L’altra presenza di peso all’assemblea di Bankitalia è stata quella di Luca Cordero di Montezemolo. Una presenza ostentata, come hanno sottolineato in molti, con il presidente della Fiat e di Confindustria schierato in prima fila nella «Sala delle considerazioni», quasi abbia voluto pareggiare i conti con Fazio per la sua assenza all’assemblea degli industriali che si è tenuta giovedì.

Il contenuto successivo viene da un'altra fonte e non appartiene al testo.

(* ===== verification/CliSpec.v ===== *)
(** What holds of the global flags, of ax ssh, and of the client that runs a command
    in a task's container. *)

From S2P Require Import Prelude GoStrings Types Codecs Bindings StoreApi RedisApi Manifests Server Substrate.
From S2P Require Import ModelConfig Container Bootstrap Tunnel Guest AxClient Cli.

(** ** Global flags *)

(** What a command line is made of: a global flag with its value, as two arguments
    or as one, and other words. *)
Inductive flag := FAtespace | FServer | FContext | FNamespace.
#[global] Instance flag_eq_dec : EqDecision flag.
Proof. solve_decision. Defined.

Inductive item := Spaced (f : flag) (short : bool) (v : string) | Joined (f : flag) (v : string) | Word (w : string).

Definition long_name (f : flag) : string :=
  match f with FAtespace => "--atespace" | FServer => "--server" | FContext => "--context" | FNamespace => "--namespace" end.
(** Only two flags have a short form. *)
Definition short_name (f : flag) : string :=
  match f with FAtespace => "-a" | FNamespace => "-n" | _ => long_name f end.

Definition render (i : item) : list string :=
  match i with
  | Spaced f short v => [if short then short_name f else long_name f; v]
  | Joined f v => [long_name f +:+ "=" +:+ v]
  | Word w => [w]
  end.

(** A word that is no global flag. *)
Definition plain (w : string) : Prop := w ≠ "" ∧ flag_setter w = None ∧ flag_value w = None.
Definition item_ok (i : item) : Prop := match i with Word w => plain w | _ => True end.

(** The value a flag ends up with: the last one given. *)
Fixpoint setting (f : flag) (items : list item) (v : string) : string :=
  match items with
  | [] => v
  | Spaced g _ v' :: items | Joined g v' :: items => setting f items (if decide (f = g) then v' else v)
  | Word _ :: items => setting f items v
  end.
Fixpoint words (items : list item) : list string :=
  match items with
  | [] => []
  | Word w :: items => w :: words items
  | _ :: items => words items
  end.

(** The command is the first word that does not start with a hyphen. *)
Fixpoint take_command (ws : list string) : string * list string :=
  match ws with
  | [] => ("", [])
  | w :: ws =>
      if HasPrefix w "-" then let '(c, rest) := take_command ws in (c, w :: rest) else (w, ws)
  end.

Definition setter (f : flag) : string → CliArgs → CliArgs :=
  match f with
  | FAtespace => ca_set_atespace | FServer => ca_set_server
  | FContext => ca_set_context | FNamespace => ca_set_namespace
  end.

Lemma flag_setter_name f (short : bool) : flag_setter (if short then short_name f else long_name f) = Some (setter f).
Proof. by destruct f, short. Qed.
Lemma flag_value_name f v : flag_setter (long_name f +:+ "=" +:+ v) = None ∧
  flag_value (long_name f +:+ "=" +:+ v) = Some (setter f v).
Proof. destruct f; (split; [done|]); unfold flag_value; cbn; done. Qed.

(** What is left of the arguments once a state has been reached. *)
Definition parsed (items : list item) (a : CliArgs) : CliArgs :=
  let '(cmd, rest) := if decide (ca_cmd a = "") then take_command (words items) else (ca_cmd a, words items) in
  mkCliArgs cmd (ca_clean a ++ rest)
    (setting FAtespace items (ca_atespace a)) (setting FServer items (ca_server a))
    (setting FContext items (ca_context a)) (setting FNamespace items (ca_namespace a)).

Lemma parsed_set f v i items a : words (i :: items) = words items →
  (∀ g x, setting g (i :: items) x = setting g items (if decide (g = f) then v else x)) →
  parsed (i :: items) a = parsed items (setter f v a).
Proof.
  intros Hw Hs. unfold parsed. rewrite Hw, !Hs. by destruct f.
Qed.

Lemma parse_items items : Forall item_ok items → ∀ a, parse_args (items ≫= render) a = parsed items a.
Proof.
  induction 1 as [|i items Hi Hitems IH]; intros a.
  { unfold parsed. destruct a as [c ? ? ? ? ?]. cbn. case_decide as Hc; rewrite app_nil_r; by subst. }
  destruct i as [f short v|f v|w]; cbn [mbind list_bind render app].
  - cbn [parse_args]. rewrite flag_setter_name. change (list_bind _ _ render items) with (items ≫= render).
    rewrite IH. symmetry. by apply parsed_set.
  - cbn [parse_args]. destruct (flag_value_name f v) as [-> ->].
    change (list_bind _ _ render items) with (items ≫= render). rewrite IH. symmetry. by apply parsed_set.
  - destruct Hi as (Hne & Hs & Hv). cbn [parse_args]. rewrite Hs, Hv.
    change (list_bind _ _ render items) with (items ≫= render).
    unfold parsed. cbn [words setting].
    destruct (decide (ca_cmd a = "")) as [Hc|Hc].
    + rewrite (bool_decide_eq_true_2 _ Hc). cbn [take_command andb]. destruct (HasPrefix w "-") eqn:Hp; cbn [negb].
      * rewrite IH. unfold parsed. cbn [ca_add ca_cmd ca_clean ca_atespace ca_server ca_context ca_namespace].
        rewrite decide_True by done. destruct (take_command (words items)) as [c rest]. by rewrite <- app_assoc.
      * rewrite IH. unfold parsed. cbn [ca_set_cmd ca_cmd ca_clean ca_atespace ca_server ca_context ca_namespace].
        by rewrite decide_False.
    + rewrite (bool_decide_eq_false_2 _ Hc). cbn [andb]. rewrite IH. unfold parsed.
      cbn [ca_add ca_cmd ca_clean ca_atespace ca_server ca_context ca_namespace].
      rewrite decide_False by done. by rewrite <- app_assoc.
Qed.

(** C33: a command line made of global flags and other words, in any order, is read
    as meant: the command is the first word without a hyphen, its arguments are the
    other words in order, and every flag has the last value given. *)
Theorem parse_args_items items : Forall item_ok items →
  parse_args (items ≫= render) no_args =
    mkCliArgs (fst (take_command (words items))) (snd (take_command (words items)))
      (setting FAtespace items "default") (setting FServer items "")
      (setting FContext items "") (setting FNamespace items "ax-system").
Proof.
  intros Hok. rewrite parse_items by done. unfold parsed. cbn [no_args ca_cmd ca_clean ca_atespace ca_server ca_context ca_namespace].
  rewrite decide_True by done. by destruct (take_command (words items)).
Qed.

Lemma parse_args_items_witness :
  parse_args ["get"; "-a"; "dev"; "tasks"; "--server=x"] no_args =
    mkCliArgs "get" ["tasks"] "dev" "x" "" "ax-system".
Proof.
  apply (parse_args_items [Word "get"; Spaced FAtespace true "dev"; Word "tasks"; Joined FServer "x"]).
  repeat constructor; done.
Defined.

(** The words of a remote command are read as global flags as well: of
    [ax ssh demo -- ls -a /tmp] the container is asked to run ls, and the task is
    looked up in the atespace /tmp. *)
Example ssh_swallows_flags :
  let a := parse_args ["ssh"; "demo"; "--"; "ls"; "-a"; "/tmp"] no_args in
  ca_atespace a = "/tmp" ∧ ca_clean a = ["demo"; "--"; "ls"] ∧ ssh_command (tail (ca_clean a)) [] = ["ls"].
Proof. done. Qed.

(** ** Running a command in the container *)

Inductive GuestEvent :=
| GRecv (r : output_recv)
| GOut (s : string)
| GErr (s : string)
| GState (r : res (bool * Z)).

(** A guest client whose calls return and are on record. *)
Class TracedGuest (W : Type) `{!GuestClient W, !Context W} := {
  guest_trace : W → list GuestEvent;
  gtrace_Start c d e : emits guest_trace (StartProcess c d e) (λ _ l, l = []);
  gtrace_Stream p : emits guest_trace (StreamProcessOutput p) (λ _ l, l = []);
  gtrace_Recv : emits guest_trace output_Recv (λ r l, l = [GRecv r]);
  gtrace_Get p : emits guest_trace (GetProcess p) (λ r l, l = [GState r]);
  gtrace_Out s : emits guest_trace (write_Stdout s) (λ _ l, l = [GOut s]);
  gtrace_Err s : emits guest_trace (write_Stderr s) (λ _ l, l = [GErr s]);
  gtrace_wait d : emits guest_trace (ctx_wait d) (λ _ l, l = []);
}.
#[export] Hint Resolve gtrace_Start gtrace_Stream gtrace_Recv gtrace_Get gtrace_Out gtrace_Err gtrace_wait : trace.

(** What was received on standard output and error before an exit, and what was
    written to the two writers. *)
Definition received (part : ProcessOutput → string) (l : list GuestEvent) : string :=
  String.concat "" (omap (λ e, match e with
    | GRecv (OutputMsg m) => match po_exit m with None => Some (part m) | Some _ => None end
    | _ => None end) l).
Definition written_out (l : list GuestEvent) : string :=
  String.concat "" (omap (λ e, match e with GOut s => Some s | _ => None end) l).
Definition written_err (l : list GuestEvent) : string :=
  String.concat "" (omap (λ e, match e with GErr s => Some s | _ => None end) l).

(** The exit code is the one the process had. *)
Definition exited_with (code : Z) (l : list GuestEvent) : Prop :=
  (∃ m, GRecv (OutputMsg m) ∈ l ∧ po_exit m = Some code) ∨ GState (Ok (false, code)) ∈ l.

Lemma concat_cons (x : string) xs : String.concat "" (x :: xs) = x +:+ String.concat "" xs.
Proof. destruct xs; cbn; [by rewrite sapp_nil_r|done]. Qed.
Lemma concat_app (xs ys : list string) : String.concat "" (xs ++ ys) = String.concat "" xs +:+ String.concat "" ys.
Proof.
  induction xs as [|x xs IH]; [done|]. change ((x :: xs) ++ ys) with (x :: (xs ++ ys)).
  by rewrite !concat_cons, IH, sapp_assoc.
Qed.

(** The three texts of a record, as far as a copy is faithful. *)
Definition copied (l : list GuestEvent) : Prop :=
  written_out l = received po_stdout l ∧ written_err l = received po_stderr l.

Lemma copied_app l l' : copied l → copied l' → copied (l ++ l').
Proof.
  unfold copied, written_out, written_err, received. intros [H1 H2] [H3 H4].
  rewrite !omap_app, !concat_app. by rewrite H1, H2, H3, H4.
Qed.

Section Exec.
Context {W : Type} `{TracedGuest W}.

Definition reply_ok (out : option exit_reply) (l : list GuestEvent) : Prop :=
  match out with
  | Some (code, None) => exited_with code l
  | Some (code, Some _) => code = 1%Z
  | None => True
  end.

Lemma reply_ok_app out l l' : reply_ok out l' → reply_ok out (l ++ l').
Proof.
  destruct out as [[code [e|]]|]; cbn; [done| |done]. intros [(m & Hm & Hc)|Hs]; [left|right].
  - exists m. split; [|done]. apply elem_of_app. auto.
  - apply elem_of_app. auto.
Qed.

(** The events of a message without an exit, when both writers are set. *)
Definition copy_events (m : ProcessOutput) : list GuestEvent :=
  GRecv (OutputMsg m) :: (if decide (po_stdout m ≠ "") then [GOut (po_stdout m)] else []) ++
  (if decide (po_stderr m ≠ "") then [GErr (po_stderr m)] else []).

Lemma copy_events_copied m : po_exit m = None → copied (copy_events m).
Proof.
  intros Hm. unfold copied, written_out, written_err, received, copy_events.
  destruct (decide (po_stdout m ≠ "")) as [?|Ho%dec_stable], (decide (po_stderr m ≠ "")) as [?|He%dec_stable];
    cbn; rewrite Hm; cbn; by rewrite ?Ho, ?He.
Qed.

Lemma exec_stream_copies fuel opts : eo_stdout opts = true → eo_stderr opts = true →
  emits guest_trace (exec_stream fuel opts) (λ out l, copied l ∧
    match out with Some (inr reply) => reply_ok (Some reply) l | _ => True end).
Proof.
  intros Ho He. induction fuel as [|fuel IH]; cbn [exec_stream]; [by apply emits_ret|].
  eapply emits_event; [apply gtrace_Recv|]. intros [|e|m]; [by apply emits_ret|by apply emits_ret|].
  destruct (po_exit m) as [code|] eqn:Hm; cbv beta iota.
  { apply emits_ret. split.
    - unfold copied, written_out, written_err, received. cbn. by rewrite Hm.
    - left. exists m. split; [left|done]. }
  rewrite Ho, He.
  eapply emits_weaken with (P := λ out l, ∃ l', l = tail (copy_events m) ++ l' ∧ copied l' ∧
    match out with Some (inr reply) => reply_ok (Some reply) l' | _ => True end).
  2:{ intros out l (l' & -> & Hl' & Hr). change (GRecv (OutputMsg m) :: tail (copy_events m) ++ l') with (copy_events m ++ l').
      split; [by apply copied_app; [apply copy_events_copied|]|].
      destruct out as [[]|]; [done|by apply reply_ok_app|done]. }
  assert (Hdone : emits guest_trace (exec_stream fuel opts) (λ out l, ∃ l', l = [] ++ l' ∧ copied l' ∧
    match out with Some (inr reply) => reply_ok (Some reply) l' | _ => True end)).
  { eapply emits_weaken; [exact IH|]. intros out l Hl. by exists l. }
  unfold copy_events. cbn [tail].
  destruct (decide (po_stdout m ≠ "")) as [Hso|Hso], (decide (po_stderr m ≠ "")) as [Hse|Hse];
    repeat (case_decide; [try tauto|try tauto]); cbn [app]; try exact Hdone.
  - eapply emits_same; [apply gtrace_Out|]. intros _. eapply emits_same; [apply gtrace_Err|]. intros _.
    eapply emits_weaken; [exact Hdone|]. intros out l (l' & -> & ?). by exists l'.
  - eapply emits_same; [apply gtrace_Out|]. intros _. apply emits_pure.
    eapply emits_weaken; [exact Hdone|]. intros out l (l' & -> & ?). by exists l'.
  - apply emits_pure. eapply emits_same; [apply gtrace_Err|]. intros _.
    eapply emits_weaken; [exact Hdone|]. intros out l (l' & -> & ?). by exists l'.
Qed.

Lemma exec_poll_state fuel pid : emits guest_trace (exec_poll fuel pid) (λ out l, copied l ∧ reply_ok out l).
Proof.
  induction fuel as [|fuel IH]; cbn [exec_poll]; [by apply emits_ret|].
  eapply emits_event; [apply gtrace_Get|]. intros [[[] code]|e]; cbv beta iota.
  - eapply emits_silent; [apply gtrace_wait|]. intros [e|]; [by apply emits_ret|].
    eapply emits_weaken; [exact IH|]. intros out l [Hl Hr]. split.
    + by apply (copied_app [GState (Ok (true, code))]).
    + by apply (reply_ok_app _ [GState (Ok (true, code))]).
  - apply emits_ret. split; [done|]. right. left.
  - by apply emits_ret.
Qed.

(** C32: running a command in the container copies the output of the process, each
    stream whole and in order, and returns the exit code the process had; a call
    that fails is reported with exit code 1. *)
Theorem Exec_faithful fuel opts : eo_stdout opts = true → eo_stderr opts = true →
  emits guest_trace (Exec fuel opts) (λ out l,
    written_out l = received po_stdout l ∧ written_err l = received po_stderr l ∧
    match out with
    | Some (code, None) => exited_with code l
    | Some (code, Some _) => code = 1%Z
    | None => True
    end).
Proof.
  intros Ho He. eapply emits_weaken with (P := λ out l, copied l ∧ reply_ok out l).
  2:{ by intros out l [[? ?] ?]. }
  unfold Exec. destruct (eo_command opts) as [|c cs]; [by apply emits_ret|].
  eapply emits_silent; [apply gtrace_Start|]. intros [pid|e]; [|by apply emits_ret].
  eapply emits_silent; [apply gtrace_Stream|]. intros [e|]; [by apply emits_ret|].
  eapply emits_bind; [by apply exec_stream_copies|]. intros [[[]|reply]|] l [Hl Hr]; cbv beta iota.
  - eapply emits_weaken; [apply exec_poll_state|]. intros out l' [Hl' Hr'].
    split; [by apply copied_app|by apply reply_ok_app].
  - apply emits_ret. rewrite app_nil_r. by split.
  - apply emits_ret. by rewrite app_nil_r.
Qed.
End Exec.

Per restare al mondo della produzione, il vicepresidente della Fiat John Elkann ha preferito mantenere un profilo basso per la sua seconda assemblea della banca centrale, mentre i maggiori sindacati sembrano avere snobbato il tradizionale appuntamento di fine maggio. Dei segretari generali c’era solo Luigi Angeletti della Uil. Il leader della Cgil Guglielmo Epifani era impegnato in un incontro pre-congressuale, mentre il segretario della Cisl Savino Pezzota era a Bormio per il congresso della federazione lombarda. Ha suscitato curiosità la presenza di uno dei figli di Fazio, Giovanni, e anche quella di Giorgio Forattini. Nessuno tra gli abituali frequentatori dell’assemblea si è ricordato un precedente.
Dicreta la presenza dei politici con i «fazisti» più fedeli a fare gli onori di casa. Il primo a varcare il portone della Banca d’Italia ieri mattina è stato il senatore di Forza Italia Luigi Grillo, arrivato tre quarti d’ora prima dello stesso Fazio. Riccardo Pedrizzi di An ha accompagnato il governatore fuori dalla sala alla fine delle considerazioni. Poi Fazio si è concesso una breve passeggiata e colazione in compagnia di Ivo Tarolli, senatore Udc anche lui fazista doc, il direttore centrale Angelo De Mattia e Matteo Colaninno, presidente dei giovani industriali. Gesto che molti hanno interpretato come una mano tesa al mondo delle aziende dopo le critiche delle considerazioni finali.